Give only the number of lines in these records that include "PanelTray".

[Saved entries]
=-=-=-=-=

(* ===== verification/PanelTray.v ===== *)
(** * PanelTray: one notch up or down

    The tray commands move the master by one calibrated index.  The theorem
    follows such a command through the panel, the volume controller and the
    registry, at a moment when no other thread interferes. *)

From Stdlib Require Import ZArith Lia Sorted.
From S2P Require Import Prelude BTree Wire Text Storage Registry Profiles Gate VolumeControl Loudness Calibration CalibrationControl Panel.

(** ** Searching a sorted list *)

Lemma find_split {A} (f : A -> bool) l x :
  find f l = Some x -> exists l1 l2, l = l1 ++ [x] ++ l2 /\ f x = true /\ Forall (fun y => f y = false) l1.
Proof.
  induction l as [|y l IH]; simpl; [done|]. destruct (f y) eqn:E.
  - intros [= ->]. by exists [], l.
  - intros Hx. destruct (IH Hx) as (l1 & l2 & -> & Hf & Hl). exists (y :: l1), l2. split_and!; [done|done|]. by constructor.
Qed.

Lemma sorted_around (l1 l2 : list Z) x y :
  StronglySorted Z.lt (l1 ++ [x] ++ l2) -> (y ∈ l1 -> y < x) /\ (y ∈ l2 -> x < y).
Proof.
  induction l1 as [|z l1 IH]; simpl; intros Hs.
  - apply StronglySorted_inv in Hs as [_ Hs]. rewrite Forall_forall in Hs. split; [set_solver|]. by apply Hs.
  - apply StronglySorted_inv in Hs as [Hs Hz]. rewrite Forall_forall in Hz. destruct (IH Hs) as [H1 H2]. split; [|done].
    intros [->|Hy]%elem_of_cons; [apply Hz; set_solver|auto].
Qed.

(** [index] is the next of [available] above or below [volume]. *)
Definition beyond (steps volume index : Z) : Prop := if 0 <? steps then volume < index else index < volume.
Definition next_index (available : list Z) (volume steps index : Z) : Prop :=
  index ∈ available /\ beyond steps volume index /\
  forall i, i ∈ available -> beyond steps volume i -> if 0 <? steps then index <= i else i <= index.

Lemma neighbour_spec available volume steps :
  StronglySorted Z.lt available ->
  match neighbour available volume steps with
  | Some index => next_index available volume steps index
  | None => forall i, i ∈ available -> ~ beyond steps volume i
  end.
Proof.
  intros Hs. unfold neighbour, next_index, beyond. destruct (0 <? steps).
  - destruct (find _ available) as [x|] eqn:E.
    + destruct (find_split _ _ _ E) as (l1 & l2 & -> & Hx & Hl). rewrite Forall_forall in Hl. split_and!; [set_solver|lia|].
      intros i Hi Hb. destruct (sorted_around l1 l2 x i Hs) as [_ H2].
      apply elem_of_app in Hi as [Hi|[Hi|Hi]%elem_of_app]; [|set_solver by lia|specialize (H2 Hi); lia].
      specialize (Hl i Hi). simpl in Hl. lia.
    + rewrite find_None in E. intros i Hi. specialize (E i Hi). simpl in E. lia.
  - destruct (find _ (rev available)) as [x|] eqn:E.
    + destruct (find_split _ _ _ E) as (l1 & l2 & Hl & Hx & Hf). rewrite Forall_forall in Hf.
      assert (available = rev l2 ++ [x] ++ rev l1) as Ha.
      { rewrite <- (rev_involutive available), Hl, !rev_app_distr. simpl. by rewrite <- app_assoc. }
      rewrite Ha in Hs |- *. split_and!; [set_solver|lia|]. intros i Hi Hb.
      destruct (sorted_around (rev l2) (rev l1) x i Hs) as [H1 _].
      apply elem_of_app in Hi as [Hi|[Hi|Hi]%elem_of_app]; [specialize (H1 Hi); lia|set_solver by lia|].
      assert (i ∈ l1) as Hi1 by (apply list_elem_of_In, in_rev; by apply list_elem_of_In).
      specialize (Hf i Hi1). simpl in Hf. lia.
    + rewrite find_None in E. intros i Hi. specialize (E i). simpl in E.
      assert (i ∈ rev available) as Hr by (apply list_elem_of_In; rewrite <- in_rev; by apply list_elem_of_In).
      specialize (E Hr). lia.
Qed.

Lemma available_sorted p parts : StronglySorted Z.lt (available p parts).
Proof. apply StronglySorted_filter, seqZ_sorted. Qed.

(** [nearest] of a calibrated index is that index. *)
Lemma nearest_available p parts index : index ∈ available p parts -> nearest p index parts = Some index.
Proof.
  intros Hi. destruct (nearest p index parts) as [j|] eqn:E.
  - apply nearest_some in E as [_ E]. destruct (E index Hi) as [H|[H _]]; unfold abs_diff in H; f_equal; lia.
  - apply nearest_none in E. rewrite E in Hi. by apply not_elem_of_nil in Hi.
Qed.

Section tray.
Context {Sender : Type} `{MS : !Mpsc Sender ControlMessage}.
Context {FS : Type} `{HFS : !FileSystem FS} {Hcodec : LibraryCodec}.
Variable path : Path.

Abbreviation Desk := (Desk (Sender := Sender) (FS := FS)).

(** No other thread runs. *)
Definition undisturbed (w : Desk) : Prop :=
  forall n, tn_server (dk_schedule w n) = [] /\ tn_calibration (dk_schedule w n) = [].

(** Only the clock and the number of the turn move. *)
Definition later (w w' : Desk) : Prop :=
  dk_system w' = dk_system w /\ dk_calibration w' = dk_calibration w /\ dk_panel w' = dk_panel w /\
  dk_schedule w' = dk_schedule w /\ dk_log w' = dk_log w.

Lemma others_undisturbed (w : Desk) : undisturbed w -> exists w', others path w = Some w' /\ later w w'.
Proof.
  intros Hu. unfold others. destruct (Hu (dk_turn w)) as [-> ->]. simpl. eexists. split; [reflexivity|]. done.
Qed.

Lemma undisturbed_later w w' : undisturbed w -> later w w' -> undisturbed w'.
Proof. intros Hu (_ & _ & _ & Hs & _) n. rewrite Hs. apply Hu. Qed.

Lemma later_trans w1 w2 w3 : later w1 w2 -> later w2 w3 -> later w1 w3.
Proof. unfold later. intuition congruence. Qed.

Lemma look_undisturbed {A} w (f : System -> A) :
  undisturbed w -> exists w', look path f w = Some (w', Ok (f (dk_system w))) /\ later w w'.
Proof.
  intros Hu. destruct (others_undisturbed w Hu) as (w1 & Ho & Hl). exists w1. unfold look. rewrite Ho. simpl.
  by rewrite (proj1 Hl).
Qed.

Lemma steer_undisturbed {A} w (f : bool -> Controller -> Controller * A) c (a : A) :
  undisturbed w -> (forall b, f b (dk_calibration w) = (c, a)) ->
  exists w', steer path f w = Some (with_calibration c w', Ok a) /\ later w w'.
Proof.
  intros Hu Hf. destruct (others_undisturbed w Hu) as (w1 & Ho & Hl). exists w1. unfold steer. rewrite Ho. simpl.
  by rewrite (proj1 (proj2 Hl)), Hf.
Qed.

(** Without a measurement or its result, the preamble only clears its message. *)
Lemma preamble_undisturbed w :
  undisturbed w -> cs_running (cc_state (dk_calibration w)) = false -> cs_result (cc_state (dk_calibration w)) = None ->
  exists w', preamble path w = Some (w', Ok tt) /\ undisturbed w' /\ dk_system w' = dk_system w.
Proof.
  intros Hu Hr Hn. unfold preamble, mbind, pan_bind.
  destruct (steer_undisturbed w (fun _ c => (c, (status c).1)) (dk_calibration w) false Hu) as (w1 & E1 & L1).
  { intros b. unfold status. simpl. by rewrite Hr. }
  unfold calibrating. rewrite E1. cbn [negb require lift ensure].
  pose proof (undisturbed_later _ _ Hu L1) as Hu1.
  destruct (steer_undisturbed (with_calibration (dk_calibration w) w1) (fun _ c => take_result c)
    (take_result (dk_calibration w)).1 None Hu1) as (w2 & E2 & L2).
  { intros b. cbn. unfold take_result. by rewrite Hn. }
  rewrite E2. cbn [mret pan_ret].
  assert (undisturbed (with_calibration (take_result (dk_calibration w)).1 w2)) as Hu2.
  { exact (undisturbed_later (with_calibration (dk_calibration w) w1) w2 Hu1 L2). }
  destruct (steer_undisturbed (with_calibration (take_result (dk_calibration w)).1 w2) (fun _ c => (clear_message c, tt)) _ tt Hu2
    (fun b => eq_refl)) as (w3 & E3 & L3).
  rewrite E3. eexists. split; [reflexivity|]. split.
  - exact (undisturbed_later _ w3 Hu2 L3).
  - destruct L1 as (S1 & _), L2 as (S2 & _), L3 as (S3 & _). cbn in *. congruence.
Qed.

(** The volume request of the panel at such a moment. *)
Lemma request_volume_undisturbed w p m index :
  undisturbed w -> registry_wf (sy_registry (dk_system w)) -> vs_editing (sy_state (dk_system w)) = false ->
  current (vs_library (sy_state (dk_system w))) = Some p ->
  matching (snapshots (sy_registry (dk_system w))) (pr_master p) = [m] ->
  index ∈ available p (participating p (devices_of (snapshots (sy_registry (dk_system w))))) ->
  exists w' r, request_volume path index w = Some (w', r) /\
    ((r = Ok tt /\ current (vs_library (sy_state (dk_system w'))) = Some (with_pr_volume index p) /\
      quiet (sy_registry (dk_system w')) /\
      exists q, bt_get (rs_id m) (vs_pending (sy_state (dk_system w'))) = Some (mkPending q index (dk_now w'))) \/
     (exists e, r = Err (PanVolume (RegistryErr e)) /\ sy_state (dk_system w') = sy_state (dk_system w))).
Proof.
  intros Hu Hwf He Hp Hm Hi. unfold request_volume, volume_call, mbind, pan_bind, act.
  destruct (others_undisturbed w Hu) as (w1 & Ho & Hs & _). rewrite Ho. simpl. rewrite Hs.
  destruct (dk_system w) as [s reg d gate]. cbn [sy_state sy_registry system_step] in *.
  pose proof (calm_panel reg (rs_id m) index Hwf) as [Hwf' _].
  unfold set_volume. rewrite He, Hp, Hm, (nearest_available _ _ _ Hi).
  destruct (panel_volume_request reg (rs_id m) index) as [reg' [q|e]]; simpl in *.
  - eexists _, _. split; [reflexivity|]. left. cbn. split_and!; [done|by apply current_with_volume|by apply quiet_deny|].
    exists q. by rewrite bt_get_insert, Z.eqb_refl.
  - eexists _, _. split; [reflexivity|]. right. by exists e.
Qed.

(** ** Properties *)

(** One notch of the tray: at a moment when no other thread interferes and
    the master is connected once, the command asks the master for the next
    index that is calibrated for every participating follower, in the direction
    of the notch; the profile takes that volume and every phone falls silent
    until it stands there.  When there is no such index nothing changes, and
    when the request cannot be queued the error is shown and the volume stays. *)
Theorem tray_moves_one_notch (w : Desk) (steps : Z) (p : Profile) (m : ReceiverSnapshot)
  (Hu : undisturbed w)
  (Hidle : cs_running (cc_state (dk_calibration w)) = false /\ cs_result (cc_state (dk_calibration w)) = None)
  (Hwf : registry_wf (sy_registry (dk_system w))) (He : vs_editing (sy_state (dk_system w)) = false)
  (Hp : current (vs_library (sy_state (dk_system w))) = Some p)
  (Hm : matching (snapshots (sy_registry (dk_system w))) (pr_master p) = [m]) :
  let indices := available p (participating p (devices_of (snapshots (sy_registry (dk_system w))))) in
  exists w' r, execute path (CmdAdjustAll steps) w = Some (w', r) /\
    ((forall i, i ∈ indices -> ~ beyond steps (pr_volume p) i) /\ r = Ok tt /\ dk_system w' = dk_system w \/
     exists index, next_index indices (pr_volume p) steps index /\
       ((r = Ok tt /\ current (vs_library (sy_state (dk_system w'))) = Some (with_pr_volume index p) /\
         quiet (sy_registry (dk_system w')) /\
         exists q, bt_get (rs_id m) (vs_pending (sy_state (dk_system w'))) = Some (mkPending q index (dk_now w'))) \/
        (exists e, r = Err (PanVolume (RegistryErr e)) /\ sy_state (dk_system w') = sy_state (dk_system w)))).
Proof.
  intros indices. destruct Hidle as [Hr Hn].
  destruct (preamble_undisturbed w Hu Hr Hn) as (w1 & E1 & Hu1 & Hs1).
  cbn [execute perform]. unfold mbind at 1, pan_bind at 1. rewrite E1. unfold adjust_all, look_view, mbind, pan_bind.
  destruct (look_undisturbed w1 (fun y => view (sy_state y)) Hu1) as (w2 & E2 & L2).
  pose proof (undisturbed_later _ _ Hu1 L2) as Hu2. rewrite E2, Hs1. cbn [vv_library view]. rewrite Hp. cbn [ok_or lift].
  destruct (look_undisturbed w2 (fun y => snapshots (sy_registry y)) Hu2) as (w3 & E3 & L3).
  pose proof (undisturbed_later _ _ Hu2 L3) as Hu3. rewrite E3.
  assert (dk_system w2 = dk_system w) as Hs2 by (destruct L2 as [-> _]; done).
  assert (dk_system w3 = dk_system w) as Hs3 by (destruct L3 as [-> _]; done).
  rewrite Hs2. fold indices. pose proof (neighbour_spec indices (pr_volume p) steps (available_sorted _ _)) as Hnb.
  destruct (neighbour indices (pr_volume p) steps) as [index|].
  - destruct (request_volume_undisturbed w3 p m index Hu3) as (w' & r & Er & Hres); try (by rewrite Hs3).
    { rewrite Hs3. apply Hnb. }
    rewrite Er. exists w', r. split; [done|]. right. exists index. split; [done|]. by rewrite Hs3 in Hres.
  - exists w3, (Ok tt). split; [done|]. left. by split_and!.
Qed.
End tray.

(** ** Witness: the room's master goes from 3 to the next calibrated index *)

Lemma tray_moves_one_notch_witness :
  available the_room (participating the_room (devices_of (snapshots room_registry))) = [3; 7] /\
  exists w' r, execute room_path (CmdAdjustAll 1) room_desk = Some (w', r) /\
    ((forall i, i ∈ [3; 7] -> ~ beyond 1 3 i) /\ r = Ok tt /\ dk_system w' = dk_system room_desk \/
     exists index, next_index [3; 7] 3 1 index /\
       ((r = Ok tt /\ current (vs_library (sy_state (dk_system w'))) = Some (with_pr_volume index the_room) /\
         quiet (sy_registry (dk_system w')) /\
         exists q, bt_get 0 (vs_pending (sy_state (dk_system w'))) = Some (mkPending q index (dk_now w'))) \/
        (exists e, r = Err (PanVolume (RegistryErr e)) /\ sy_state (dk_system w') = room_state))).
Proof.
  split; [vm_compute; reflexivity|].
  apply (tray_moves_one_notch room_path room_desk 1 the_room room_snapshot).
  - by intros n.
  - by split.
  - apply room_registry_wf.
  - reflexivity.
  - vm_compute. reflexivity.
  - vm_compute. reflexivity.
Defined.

=-=-=-=-=

- [ANSWER SECTION]
2